▸ **About this task**
Among the lines below, copy each one in which "Require" appears.

-- Task inputs follows --

(* ===== verification/Settlement.v ===== *)
(** * The settlement service

    Models [services/settlement/settlement.go] and [db.go]: the service that
    puts a signed transaction on a chain, records it, and follows it until it
    is confirmed or given up on.

    The outside world (chain nodes, database availability) is of a type [W];
    every call that leaves the process names the instant [w : W] at which it
    was made.  Clock readings are nanoseconds.  The [::uuid] cast, Postgres's
    rounding of timestamps, the column types and the text of errors are
    parameters.  [AvgConfirmationTime] is kept in exact rationals where the code
    has a [float64].

    A running system is the service with the goroutines following
    transactions; [step] interleaves requests and ticks.  A request is one step:
    its effect on the store is the one write at its end.  The metrics are
    updated atomically here, which the code does not ensure.

    The theorems: the ledger keeps every payment and its owner, a settlement
    that reached the chain reads back, following it ends, and what becomes of a
    transaction given as text. *)

From Stdlib Require Import ZArith QArith Lia Ascii String Permutation.
From stdpp Require Import base list numbers strings gmap.
From S2P Require Import Prelude GoStrings GoText EthCrypto EthTx EthRpc.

-- Task inputs concluded --

▸ **Task result**
From Stdlib Require Import ZArith QArith Lia Ascii String Permutation.
From stdpp Require Import base list numbers strings gmap.
From S2P Require Import Prelude GoStrings GoText EthCrypto EthTx EthRpc.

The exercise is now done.